In the last few years, significant advances have been made in radiation therapy techniques (complex irradiation schemes, higher dose rates, new radiation types, wider range of indications etc.), but not all these advances have been validated in preclinical studies. The challenge lies in the complexity to apply these novel radiation treatments to cellular model or small animals. A platform providing support through interdisciplinary skills in experimental radiotherapy was therefore required, to improve the development of radiotherapy techniques.

Description

The Experimental Radiotherapy Platform RadExp was initiated in 2011 by the Department of Translational Research to bring together the necessary scientific and technical expertise, ranging from medical physics to pre-clinical and clinical research, to support the development of new radiation therapy strategies.

The facility offers access to a large panel of irradiation systems, tools and skills, which makes possible to thoroughly investigate innovative radiotherapy techniques (combined treatments, complex irradiation configurations, higher dose rates, new radiation types…) in the framework of preclinical and translational studies.

Aims

  • Offering access to a large panel of irradiation facilities
  • Gathering together scientific and technical expertise ranging from medical physic to clinical and pre-clinical research providing support and guidance to community

Networking

RadeXp is part of Resplandir that is a French network of irradiation platform.

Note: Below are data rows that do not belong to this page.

(** * Retrieval-augmented question answering over a Pinecone index

    A shallow embedding of the pipeline module of the application
    (query orchestration, index creation, ingestion) together with the
    properties its specification states about it.

    The module is orchestration over three remote services (embeddings,
    vector index, completion).  Remote calls are modelled as events of a
    trace; what a service answers is given by an oracle that may depend on
    the whole history of calls made so far, so that a service may succeed
    or fail at any call.  [console.log] lines are instrumentation and are
    not part of the model. *)

From Stdlib Require Import Floats.PrimFloat Strings.Byte.
From stdpp Require Import base gmap list strings pretty.

Open Scope Z_scope.
Set Warnings "-clear-no-such-hyp".

(** ** JavaScript values *)

(** Values stored in metadata objects. *)
#[warnings="-register-all"]
Inductive JSValue :=
  | JUndefined
  | JString (s : string)
  | JNumber (n : Z)
  | JObject (fields : list (string * JSValue)).

(** Thrown values: the [TypeError]s raised by the platform and the errors
    of the remote services. *)
Inductive JSError :=
  | TypeError (msg : string)
  | ServiceError (msg : string).

(** A JavaScript object used as a string-keyed map. *)
Abbreviation JSObject := (gmap string JSValue).

(** [obj.key], [undefined] when the key is absent. *)
Definition getField (obj : JSObject) (key : string) : JSValue :=
  default JUndefined (obj !! key).

(** The line feed character matched by the pattern [/\n/]. *)
Definition LF : Ascii.ascii := Ascii.ascii_of_nat 10.

(** [s.replace(/\n/g, " ")]: every line feed becomes a space. *)
Fixpoint replaceNewlines (s : string) : string :=
  match s with
  | EmptyString => EmptyString
  | String c s' =>
      String (if Ascii.eqb c LF then Ascii.Space else c) (replaceNewlines s')
  end.

(** [strs.join(sep)]. *)
Fixpoint join (sep : string) (strs : list string) : string :=
  match strs with
  | [] => ""
  | [s] => s
  | s :: rest => s +:+ sep +:+ join sep rest
  end.

(** [existingIndexes.includes(name)] on an array of strings. *)
Definition includes (l : list string) (name : string) : bool :=
  existsb (String.eqb name) l.

(** ** Data model *)

Definition Embedding := list float.

(** A langchain [Document]: the input documents and the chunks made by the
    text splitter have this shape. *)
Record Document := {
  pageContent : string;
  metadata : JSObject;
}.
Definition bind_arguments (kw : Kwargs) : EmbedManager :=
  {| path := default cwd (kw_path kw);
     glob_rule := default "**/*" (kw_glob_rule kw);
     suffixes := default default_suffixes (kw_suffixes kw);
     exclude := default default_exclude (kw_exclude kw);
     language := default Language_PYTHON (kw_language kw);
     parser_threshold := default 500%Z (kw_parser_threshold kw);
     logging_level := default None (kw_logging_level kw);
     chunk_size := default 2000%Z (kw_chunk_size kw);
     chunk_overlap := default 200%Z (kw_chunk_overlap kw);
     cache_dir := default (os_path_join cwd "cache") (kw_cache_dir kw);
     namespace_cache := default "cache_embeddings" (kw_namespace_cache kw);
     search_type := default "mmr" (kw_search_type kw);
     search_kwargs := default default_search_kwargs (kw_search_kwargs kw);
     use_cache := default true (kw_use_cache kw) |}.

Definition __init__ (kw : Kwargs) : M EmbedManager :=
  let self := bind_arguments kw in
  match truthy_level (logging_level self) with
  | Some lvl => logging_basicConfig lvl ;;; ret self
  | None => ret self
  end.

End Configuration.

(** Client-side mutation of a configuration object reached through an
    instance attribute: [m.suffixes.append(x)] and
    [m.search_kwargs[k] = v]. *)
Definition list_append (l : loc) (x : string) (h : gmap loc PyObj) : gmap loc PyObj :=
  match h !! l with
  | Some (PyList xs) => <[l := PyList (xs ++ [x])]> h
  | _ => h
  end.

Definition dict_setitem (l : loc) (k : string) (v : Z) (h : gmap loc PyObj) : gmap loc PyObj :=
  match h !! l with
  | Some (PyDict d) => <[l := PyDict (<[k := v]> d)]> h
  | _ => h
  end.

Definition read_list (h : gmap loc PyObj) (l : loc) : list string :=
  match h !! l with
  | Some (PyList xs) => xs
  | _ => []
  end.

Definition read_dict (h : gmap loc PyObj) (l : loc) : gmap string Z :=
  match h !! l with
  | Some (PyDict d) => d
  | _ => ∅
  end.

(** ** Documents and the collaborators of the class *)

Record Document := mkDocument {
  page_content : string;
  metadata : list (string * string)
}.

(** The collaborators whose code lives outside the package.  They are
    parameters of the development: nothing is assumed about them beyond
    their signatures.
    - [loader_load path glob suffixes exclude language threshold] is
      [GenericLoader.from_filesystem(...).load()];
    - [splitter_split language size overlap docs] is
      [RecursiveCharacterTextSplitter.from_language(...).split_documents(docs)];
    - [model_embed] is the embedding model on one text;
    - [derive namespace content] is the cache key of a text;
    - [serialize] and [deserialize] convert a vector to and from the
      raw bytes kept in the cache directory. *)
Class Collaborators := {
  Vector : Type;
  loader_load :
    string -> string -> list string -> list string -> Language -> Z ->
    result (list Document);
  splitter_split : Language -> Z -> Z -> list Document -> result (list Document);
  model_embed : string -> result Vector;
  derive : string -> string -> string;
  serialize : Vector -> list Byte.byte;
  deserialize : list Byte.byte -> Vector
}.

Fixpoint mapM {A B} (f : A -> M B) (l : list A) : M (list B) :=
  match l with
  | [] => ret []
  | x :: xs => y <- f x ;; ys <- mapM f xs ;; ret (y :: ys)
  end.

Fixpoint traverse {A B} (f : A -> result B) (l : list A) : result (list B) :=
  match l with
  | [] => Ok []
  | x :: xs =>
      match f x with
      | Raise e => Raise e
      | Ok y =>
          match traverse f xs with
          | Raise e => Raise e
          | Ok ys => Ok (y :: ys)
          end
      end
  end.

Fixpoint assoc {B} (t : string) (l : list (string * B)) : option B :=
  match l with
  | [] => None
  | (k, v) :: rest => if bool_decide (k = t) then Some v else assoc t rest
  end.

Definition get_heap : M (gmap loc PyObj) := fun w => (Ok (heap w), w).

(** ** Observations on a history *)

(** Store constructions recorded in a history. *)
Definition is_store_new (ev : Event) : bool :=
  match ev with EvStoreNew _ => true | _ => false end.

Definition store_constructions (tr : list Event) : nat :=
  length (List.filter is_store_new tr).

(** How often the model was asked for the embedding of [t]. *)
Definition occurrences (t : string) (batch : list string) : nat :=
  length (filter (fun x => x = t) batch).

Fixpoint invocations (t : string) (tr : list Event) : nat :=
  match tr with
  | [] => 0
  | EvModelCall batch :: rest => occurrences t batch + invocations t rest
  | _ :: rest => invocations t rest
  end.

(** The batches the model was called on, in order. *)
Definition model_calls (tr : list Event) : list (list string) :=
  omap (fun ev => match ev with EvModelCall batch => Some batch | _ => None end) tr.

(** ** The pipeline *)

Section Pipeline.
Context {C : Collaborators}.

(** *** Byte store *)

(** Modelled from the spec: the byte store ([LocalFileStore] of the
    storage library, whose code is not part of the package).  Section
    4.2: a key to bytes store on a directory with [get], [put] and
    [exists]; an unwritable storage path is fatal when the store is
    constructed; a read or write I/O error on one key is reported to
    the caller. *)
Definition LocalFileStore (root : string) : M string :=
  fun w =>
    if bool_decide (root ∈ readonly w) then
      (Raise (mkExn "ConfigurationError" true ("unwritable cache directory: " ++ root)), w)
    else (Ok root, add_events [EvStoreNew root] w).

Definition cache_io_error (key : string) : Exn :=
  mkExn "CacheIOError" true ("I/O error on " ++ key).

(** Modelled from the spec: [exists(key)] of the byte store (4.2). *)
Definition store_exists (store key : string) : M bool :=
  fun w =>
    if bool_decide ((store, key) ∈ faulty w) then
      (Raise (cache_io_error key), add_events [EvStoreGet store key] w)
    else
      (Ok (bool_decide (is_Some (disk w !! (store, key)))),
       add_events [EvStoreGet store key] w).

(** Modelled from the spec: [get(key)] of the byte store (4.2), which
    returns the bytes or reports the key absent. *)
Definition store_get (store key : string) : M (option (list Byte.byte)) :=
  fun w =>
    if bool_decide ((store, key) ∈ faulty w) then
      (Raise (cache_io_error key), add_events [EvStoreGet store key] w)
    else (Ok (disk w !! (store, key)), add_events [EvStoreGet store key] w).

(** Modelled from the spec: [put(key, bytes)] of the byte store (4.2);
    it fails, writing nothing, on an unwritable directory and on a
    faulty key. *)
Definition store_put (store key : string) (b : list Byte.byte) : M unit :=
  fun w =>
    if bool_decide (store ∈ readonly w) || bool_decide ((store, key) ∈ faulty w) then
      (Raise (cache_io_error key), add_events [EvStorePut store key] w)
    else
      (Ok tt,
       add_events [EvStorePut store key] (set_disk (<[(store, key) := b]> (disk w)) w)).


(** *** Embedders *)

Inductive Embedder :=
| GPT4All
| CacheBacked (underlying : Embedder) (store ns : string).

(** [GPT4AllEmbeddings()] *)
Definition GPT4AllEmbeddings : M Embedder :=
  emit EvModelNew ;;; ret GPT4All.

(** [CacheBackedEmbeddings.from_bytes_store(underlying_embeddings=...,
    document_embedding_cache=..., namespace=...)] *)
Definition from_bytes_store (underlying : Embedder) (store ns : string) : M Embedder :=
  emit (EvWrapperNew store ns) ;;; ret (CacheBacked underlying store ns).

(** The underlying embedding function on a batch: one call, which
    fails as a whole when the model fails on one of its texts. *)
Definition model_embed_documents (texts : list string) : M (list Vector) :=
  emit (EvModelCall texts) ;;; lift (traverse model_embed texts).

(** Modelled from the spec: the cache-backed embedder
    ([CacheBackedEmbeddings] of the embedding library, whose code is
    not part of the package), after the algorithm of section 4.3 and
    the error handling of section 7.  A failed lookup counts as a
    miss. *)
Definition cache_lookup (store ns t : string) : M bool :=
  try_except (store_exists store (derive ns t)) (fun _ => ret false).

(** Modelled from the spec: write-through of one new vector; a failed
    write is logged and the call goes on (section 7). *)
Definition cache_persist (store ns : string) (p : string * Vector) : M unit :=
  try_except (store_put store (derive ns p.1) (serialize p.2))
    (fun _ => logging_call "WARNING" ("cache write failed for " ++ p.1)).

(** Modelled from the spec: the vector of one input text, read from
    the store for a hit and taken from the newly computed ones for a
    miss; a failed read counts as a miss and the text is recomputed
    (section 7). *)
Definition cache_merge (underlying : list string -> M (list Vector))
    (store ns : string) (fresh : list (string * Vector)) (p : string * bool) : M Vector :=
  if p.2 then
    b <- try_except (store_get store (derive ns p.1)) (fun _ => ret None) ;;
    match b with
    | Some bytes => ret (deserialize bytes)
    | None =>
        recomputed <- underlying [p.1] ;;
        match recomputed with
        | v :: _ => ret v
        | [] => raise (mkExn "EmbeddingServiceError" true ("no vector for " ++ p.1))
        end
    end
  else
    match assoc p.1 fresh with
    | Some v => ret v
    | None => raise (mkExn "EmbeddingServiceError" true ("no vector for " ++ p.1))
    end.

(** Modelled from the spec: [embed_many] of section 4.3: derive the
    keys and look them up; deduplicate the misses and compute them in
    one call of the underlying function (no call when nothing is
    missing); persist every new vector under its key; read the cached
    vectors; merge in input order.  A failure of the underlying
    function fails the call before anything is written. *)
Definition cache_backed_embed_documents
    (underlying : list string -> M (list Vector))
    (store ns : string) (texts : list string) : M (list Vector) :=
  hits <- mapM (cache_lookup store ns) texts ;;
  let uncached :=
    remove_dups (omap (fun p : string * bool => if p.2 then None else Some p.1)
                      (zip texts hits)) in
  computed <- (match uncached with
               | [] => ret []
               | _ => underlying uncached
               end) ;;
  let fresh := zip uncached computed in
  mapM (cache_persist store ns) fresh ;;;
  mapM (cache_merge underlying store ns fresh) (zip texts hits).

Fixpoint embed_documents (e : Embedder) (texts : list string) : M (list Vector) :=
  match e with
  | GPT4All => model_embed_documents texts
  | CacheBacked underlying store ns =>
      cache_backed_embed_documents (embed_documents underlying) store ns texts
  end.

(** *** Vector index and retriever *)

(** Modelled from the spec: the retrieval index ([Chroma] of the
    vector-store library, whose code is not part of the package).
    Sections 3 and 4.5: the index is the collection of (chunk, vector)
    pairs built from the full chunk set passed to the embedder. *)
Definition Chroma_from_documents (texts : list Document) (e : Embedder)
  : M (list (Document * Vector)) :=
  vectors <- embed_documents e (map page_content texts) ;;
  ret (zip texts vectors).

(** Modelled from the spec: the retriever of the vector-store library
    (section 6: its query surface is [search_type] and
    [search_kwargs]).  The object returned by
    [db.as_retriever(search_type=..., search_kwargs=...)] is
    represented by the index and the two arguments of the call;
    [r_search_kwargs] is a reference to the dictionary object that was
    passed. *)
Record Retriever := mkRetriever {
  r_index : list (Document * Vector);
  r_search_type : string;
  r_search_kwargs : loc
}.

Definition as_retriever (db : list (Document * Vector))
    (search_type : string) (search_kwargs : loc) : Retriever :=
  mkRetriever db search_type search_kwargs.

(** *** The methods of [EmbedManager] *)

Definition load_documents (self : EmbedManager) : M (list Document) :=
  h <- get_heap ;;
  documents <- lift (loader_load (path self) (glob_rule self)
                       (read_list h (suffixes self)) (read_list h (exclude self))
                       (language self) (parser_threshold self)) ;;
  logging_info ("Loaded " ++ pretty (length documents) ++ " documents") ;;;
  ret documents.

Definition split_documents (self : EmbedManager) (documents : list Document)
  : M (list Document) :=
  texts <- lift (splitter_split (language self) (chunk_size self)
                   (chunk_overlap self) documents) ;;
  logging_info ("Split into " ++ pretty (length texts) ++ " text chunks") ;;;
  ret texts.

(** [use_cache = None] is a call that omits the keyword argument. *)
Definition generate_embeddings (self : EmbedManager) (texts : list Document)
    (use_cache : option bool) : M Retriever :=
  embedder <- (if default true use_cache then
                 cache_store <- LocalFileStore (cache_dir self) ;;
                 underlying <- GPT4AllEmbeddings ;;
                 from_bytes_store underlying cache_store (namespace_cache self)
               else GPT4AllEmbeddings) ;;
  db <- Chroma_from_documents texts embedder ;;
  ret (as_retriever db (search_type self) (search_kwargs self)).

(** [logging.error(f"An error occurred: {e}")]: the f-string is
    evaluated first, and [str(e)] may raise. *)
Definition log_exception (e : Exn) : M unit :=
  rendered <- lift (py_str e) ;;
  logging_error ("An error occurred: " ++ rendered).

Definition run (self : EmbedManager) : M Retriever :=
  try_except_reraise
    (documents <- load_documents self ;;
     texts <- split_documents self documents ;;
     retriever <- generate_embeddings self texts (Some (use_cache self)) ;;
     ret retriever)
    log_exception.
Lemma match_company_returns_best_witness :
  ordered binary64
  /\ (forall id, In id (candidate_ids (Tie.contenders (A:=binary64))) ->
                 comparable (A:=binary64) (total Tie.contenders id))
  /\ exists best src,
       is_best (Tie.contenders (A:=binary64)) best
       /\ Tie.answer (A:=binary64)
          = Some (with_score src (total Tie.contenders best))
       /\ best = "1".
Proof.
  split; [exact binary64_ordered|]. split; [exact tie_totals_comparable|].
  destruct (match_company_returns_best
              Tie.index (Some "Northwind Trade") None
              (Some "+1 415 555 0123")
              (Some "https://www.facebook.com/Northwind")
              binary64_ordered tie_totals_comparable) as (_ & H).
  destruct H as (best & src & Best & _ & _ & Id & Res & _).
  { vm_compute. discriminate. }
  exists best, src. split; [exact Best|]. split; [exact Res|].
  assert (E : option_map company_id (Tie.answer (A:=binary64)) = Some "1")
    by (vm_compute; reflexivity).
  unfold Tie.answer in E. rewrite Res in E. cbn in E.
  injection E as E. rewrite <- Id. exact E.
Defined.

End RoundingFacts.

(** ** The log of queries and the origin of the answer *)
Module LogFacts.
Import PyStr Normalizers Numbers Matcher Selection QueryLog.
Import DictFacts MaxFacts GatherFacts MatcherFacts ScoreFacts.

Section Log.
Context {A : arith}.
Variable B : backend A.

Ltac idle := apply extends_refl.
Ltac sent := apply probe_extends.

Lemma domain_probe_log (website : option string) (st : mstate A) :
  extends st (domain_probe B website st) (domain_candidates B website)
          (domain_calls B website).
Proof.
  unfold domain_probe, domain_candidates, domain_calls.
  destruct (truthy website); cbn [andb].
  - destruct (_extract_domain B website) as [d|]; [|idle].
    destruct (truthy (Some d)); [sent|idle].
  - destruct (_extract_domain B website); idle.
Qed.

Lemma phone_probe_log (phone : option string) (st : mstate A) :
  extends st (phone_probe B phone st) (phone_candidates B phone)
          (phone_calls phone).
Proof.
  unfold phone_probe, phone_candidates, phone_calls.
  destruct (truthy phone); cbn [andb].
  - destruct (_normalize_phone phone) as [d|]; [|idle].
    destruct (truthy (Some d)); [sent|idle].
  - destruct (_normalize_phone phone); idle.
Qed.

Lemma facebook_probe_log (facebook : option string) (st : mstate A) :
  extends st (facebook_probe B facebook st) (facebook_candidates B facebook)
          (facebook_calls facebook).
Proof.
  unfold facebook_probe, facebook_candidates, facebook_calls.
  destruct (truthy facebook); cbn [andb].
  - destruct (_normalize_facebook_url facebook) as [d|]; [|idle].
    destruct (truthy (Some d)); [sent|idle].
  - destruct (_normalize_facebook_url facebook); idle.
Qed.

Lemma name_probe_log (name : option string) (st : mstate A) :
  extends st (name_probe B name st) (name_candidates B name)
          (name_calls name).
Proof.
  unfold name_probe, name_candidates, name_calls.
  destruct name as [n|]; [|destruct (truthy None); idle].
  destruct (truthy (Some n)); [sent|idle].
Qed.

Lemma primary_log (name website phone facebook : option string) :
  issued (primary B name website phone facebook)
  = (domain_calls B website ++ phone_calls phone
     ++ facebook_calls facebook ++ name_calls name)%list.
Proof.
  unfold primary.
  pose proof (domain_probe_log website initial) as E1.
  pose proof (phone_probe_log phone (domain_probe B website initial)) as E2.
  pose proof (facebook_probe_log facebook
                (phone_probe B phone (domain_probe B website initial)))
    as E3.
  pose proof (name_probe_log name
                (facebook_probe B facebook
                   (phone_probe B phone (domain_probe B website initial))))
    as E4.
  destruct (extends_trans _ _ _ _ _ _ _ E1
              (extends_trans _ _ _ _ _ _ _ E2
                 (extends_trans _ _ _ _ _ _ _ E3 E4))) as (_ & _ & I).
  exact I.
Qed.

Lemma length_at_most_one {T : Type} (b : bool) (x : T) :
  (List.length (if b then [x] else []) <= 1)%nat.
Proof. destruct b; simpl; lia. Qed.

Lemma query_log_expected (name website phone facebook : option string) :
  snd (match_company B name website phone facebook)
  = expected_calls B name website phone facebook.
Proof.
  unfold match_company. cbn [snd].
  rewrite gathered_issued, primary_log. unfold expected_calls.
  rewrite <- !app_assoc. do 4 f_equal. unfold fallback_calls.
  pose proof (primary_scores_empty B name website phone facebook) as PE.
  destruct (primary_candidates B name website phone facebook) as [|c cs].
  - rewrite (proj2 PE eq_refl). reflexivity.
  - destruct (match_scores (primary B name website phone facebook));
      [|reflexivity].
    destruct PE as [PE _]. specialize (PE eq_refl). discriminate.
Qed.

(** X1: the queries of one call are, in this order, at most one term query
    on the domain (top 5), one match on the normalized phone (top 5), one
    match on the normalized facebook handle (top 5), one fuzzy name query
    (top 10) and the multi-match fallback (top 10); so never more than
    five, the name query is sent exactly when a name is present, and a
    fallback query is the last of the log. *)
Theorem match_company_query_log
        (name website phone facebook : option string) :
  snd (match_company B name website phone facebook)
  = expected_calls B name website phone facebook
  /\ (List.length (snd (match_company B name website phone facebook)) <= 5)%nat
  /\ (In (name_calls name) [[]; match name with
                                 | Some n => [(name_query n, 10%nat)]
                                 | None => []
                                 end]
      /\ (name_calls name <> [] <-> truthy name = true))
  /\ (forall call, In call (snd (match_company B name website phone facebook)) ->
                   snd call = 5%nat \/ snd call = 10%nat).
Proof.
  pose proof (query_log_expected name website phone facebook) as E.
  split; [exact E|]. split; [|split].
  - rewrite E. unfold expected_calls. rewrite !length_app.
    assert (List.length (domain_calls B website) <= 1)%nat.
    { unfold domain_calls. destruct (_extract_domain B website);
        [apply length_at_most_one|simpl; lia]. }
    assert (List.length (phone_calls phone) <= 1)%nat.
    { unfold phone_calls. destruct (_normalize_phone phone);
        [apply length_at_most_one|simpl; lia]. }
    assert (List.length (facebook_calls facebook) <= 1)%nat.
    { unfold facebook_calls. destruct (_normalize_facebook_url facebook);
        [apply length_at_most_one|simpl; lia]. }
    assert (List.length (name_calls name) <= 1)%nat.
    { unfold name_calls. destruct name; [apply length_at_most_one|simpl; lia]. }
    assert (List.length (fallback_calls B name website phone facebook) <= 1)%nat.
    { unfold fallback_calls.
      destruct (primary_candidates B name website phone facebook);
        [apply length_at_most_one|simpl; lia]. }
    lia.
  - unfold name_calls. destruct name as [[|c n]|]; simpl.
    + split; [left; reflexivity|]. split; [congruence|discriminate].
    + split; [right; left; reflexivity|]. split; [reflexivity|discriminate].
    + split; [left; reflexivity|]. split; [congruence|discriminate].
  - intros call I. rewrite E in I. unfold expected_calls in I.
    repeat (apply in_app_or in I as [I|I]).
    + unfold domain_calls in I. destruct (_extract_domain B website); [|destruct I].
      destruct (_ && _); [|destruct I]. destruct I as [<-|[]]. left. reflexivity.
    + unfold phone_calls in I. destruct (_normalize_phone phone); [|destruct I].
      destruct (_ && _); [|destruct I]. destruct I as [<-|[]]. left. reflexivity.
    + unfold facebook_calls in I.
      destruct (_normalize_facebook_url facebook); [|destruct I].
      destruct (_ && _); [|destruct I]. destruct I as [<-|[]]. left. reflexivity.
    + unfold name_calls in I. destruct name; [|destruct I].
      destruct (truthy _); [|destruct I]. destruct I as [<-|[]]. right. reflexivity.
    + unfold fallback_calls in I.
      destruct (primary_candidates B name website phone facebook); [|destruct I].
      destruct (some_field _ _ _ _); [|destruct I].
      destruct I as [<-|[]]. right. reflexivity.
Qed.

End Log.
End LogFacts.

(** ** Where the answer comes from and how much it scores *)
Module AnswerFacts.
Import PyStr Normalizers Numbers Matcher Selection QueryLog.
Import DictFacts MaxFacts GatherFacts MatcherFacts ScoreFacts LogFacts.
Local Open Scope Q_scope.

Lemma total_from_app (start : Q) (a b : scored exact) (id : string) :
  total_from start (a ++ b)%list id = total_from (total_from start a id) b id.
Proof. unfold total_from. apply fold_left_app. Qed.

Lemma total_from_grows (cands : scored exact) (start : Q) (id : string) :
  (forall sc, In sc cands -> 0 <= snd sc) ->
  start <= total_from start cands id.
Proof.
  revert start. induction cands as [|sc cands IH]; intros start C.
  - apply Qle_refl.
  - unfold total_from in *. simpl.
    assert (C' : forall sc', In sc' cands -> 0 <= snd sc')
      by (intros sc' I; apply C; right; exact I).
    pose proof (C sc (or_introl eq_refl)) as C0.
    destruct (String.eqb _ id).
    + apply Qle_trans with (start + snd sc); [lra|apply IH, C'].
    + apply IH, C'.
Qed.

(** A total is at least what one hit of its company contributed. *)
Lemma total_from_member (cands : scored exact) (start : Q)
      (sc : CompanyRecord exact * num exact) :
  (forall sc', In sc' cands -> 0 <= snd sc') -> In sc cands ->
  start + snd sc <= total_from start cands (company_id (fst sc)).
Proof.
  revert start. induction cands as [|sc0 cands IH]; intros start C I;
    [destruct I|].
  assert (C' : forall sc', In sc' cands -> 0 <= snd sc')
    by (intros sc' I'; apply C; right; exact I').
  pose proof (C sc0 (or_introl eq_refl)) as C0.
  change (total_from start (sc0 :: cands) (company_id (fst sc)))
    with (total_from
            (if String.eqb (company_id (fst sc0)) (company_id (fst sc))
             then start + snd sc0 else start)
            cands (company_id (fst sc))).
  destruct I as [->|I].
  - rewrite String.eqb_refl. apply total_from_grows, C'.
  - destruct (String.eqb (company_id (fst sc0)) (company_id (fst sc))).
    + apply Qle_trans with (start + snd sc0 + snd sc); [lra|apply IH; assumption].
    + apply IH; assumption.
Qed.

Section Origin.
Context {A : arith}.
Variable B : backend A.

(** Every candidate is a hit of a query of the log. *)
Lemma candidate_origin (name website phone facebook : option string)
      (sc : CompanyRecord A * num A) :
  In sc (candidates B name website phone facebook) ->
  exists q size h,
    In (q, size) (expected_calls B name website phone facebook)
    /\ In h (es_search B q size) /\ fst sc = _source h.
Proof.
  unfold candidates, expected_calls, fallback_calls.
  destruct (primary_candidates B name website phone facebook) as [|c cs] eqn:P.
  - unfold fallback_candidates.
    destruct (some_field name website phone facebook); [|intros []].
    intros I. apply hits_of_in in I as (h & I & ->).
    exists (fallback_query name website phone facebook), 10%nat, h.
    split; [|split; [exact I|reflexivity]].
    do 4 (apply in_or_app; right). left. reflexivity.
  - rewrite <- P. unfold primary_candidates. intros I.
    apply in_app_or in I as [I|I].
    { unfold domain_candidates in I. unfold domain_calls.
      destruct (_extract_domain B website) as [d|]; [|destruct I].
      destruct (_ && _); [|destruct I].
      apply hits_of_in in I as (h & I & ->).
      exists (Term "domain" d), 5%nat, h.
      split; [|split; [exact I|reflexivity]].
      apply in_or_app. left. left. reflexivity. }
    apply in_app_or in I as [I|I].
    { unfold phone_candidates in I. unfold phone_calls.
      destruct (_normalize_phone phone) as [d|]; [|destruct I].
      destruct (_ && _); [|destruct I].
      apply hits_of_in in I as (h & I & ->).
      exists (Match "phones_normalized" d), 5%nat, h.
      split; [|split; [exact I|reflexivity]].
      apply in_or_app. right. apply in_or_app. left. left. reflexivity. }
    apply in_app_or in I as [I|I].
    { unfold facebook_candidates in I. unfold facebook_calls.
      destruct (_normalize_facebook_url facebook) as [d|]; [|destruct I].
      destruct (_ && _); [|destruct I].
      apply hits_of_in in I as (h & I & ->).
      exists (Match "facebook_links_normalized" d), 5%nat, h.
      split; [|split; [exact I|reflexivity]].
      do 2 (apply in_or_app; right). apply in_or_app. left. left.
      reflexivity. }
    unfold name_candidates in I. unfold name_calls.
    destruct name as [n|]; [|destruct I].
    destruct (truthy (Some n)); [|destruct I].
    apply hits_of_in in I as (h & I & ->).
    exists (name_query n), 10%nat, h.
    split; [|split; [exact I|reflexivity]].
    do 3 (apply in_or_app; right). apply in_or_app. left. left. reflexivity.
Qed.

RadeXp is also part of France Hadron that is a NIBH (National Infrastructure in Biology and Health) aiming to improve research in hadrontherapy. It would finance hadron beam time and facilitate the access to hadron sources.

Services

The RadeXp facility supervises the use of all the different irradiation systems available at Institut Curie and guarantees the dose delivered to each sample. It is also responsible for training new users.

The staff provides support for project design, to ensure that the users need is fulfilled, that the most appropriate protocol is selected for the experiment and the best sources of ionizing radiation at the facility (particle microbeam, heavy ion beam, etc) are used.

The involvement of the staff in the achievement of experiments varies, according to the needs of the users. For example, in simpler applications, the users may themselves irradiate the samples (e.g. cells, mice), whereas the use of some devices (Kinetron, SARRP, and the proton beam) or specific configurations (brain irradiation) may require the staff for the irradiations.

The staff can also carry out animal experiments from tumor grafting to the analysis of results. If necessary, we can also develop specific techniques (e.g. orthotopic grafts, specific tissue toxicity assays) or design specific irradiation set-ups.

Equipment

  • GSR-D1 (Gamma sources: Cs-137)
  • X-ray generators:
  • Xrad 320 Dx (320 kV)
  • Philips X-ray tube (320 kV)
  • SARRP, the Small Animal Radiation Research Platform (225 kV).
  • KINETRON (LINAC, 4.5 MeV Electrons)
  • Medical Proton beams (ICPO)

Training

  • Users training
  • Radioprotection course (ENVA, master QUESS)
  • M1 Physics (Paris Saclay)
  • DQPRM (INSTN)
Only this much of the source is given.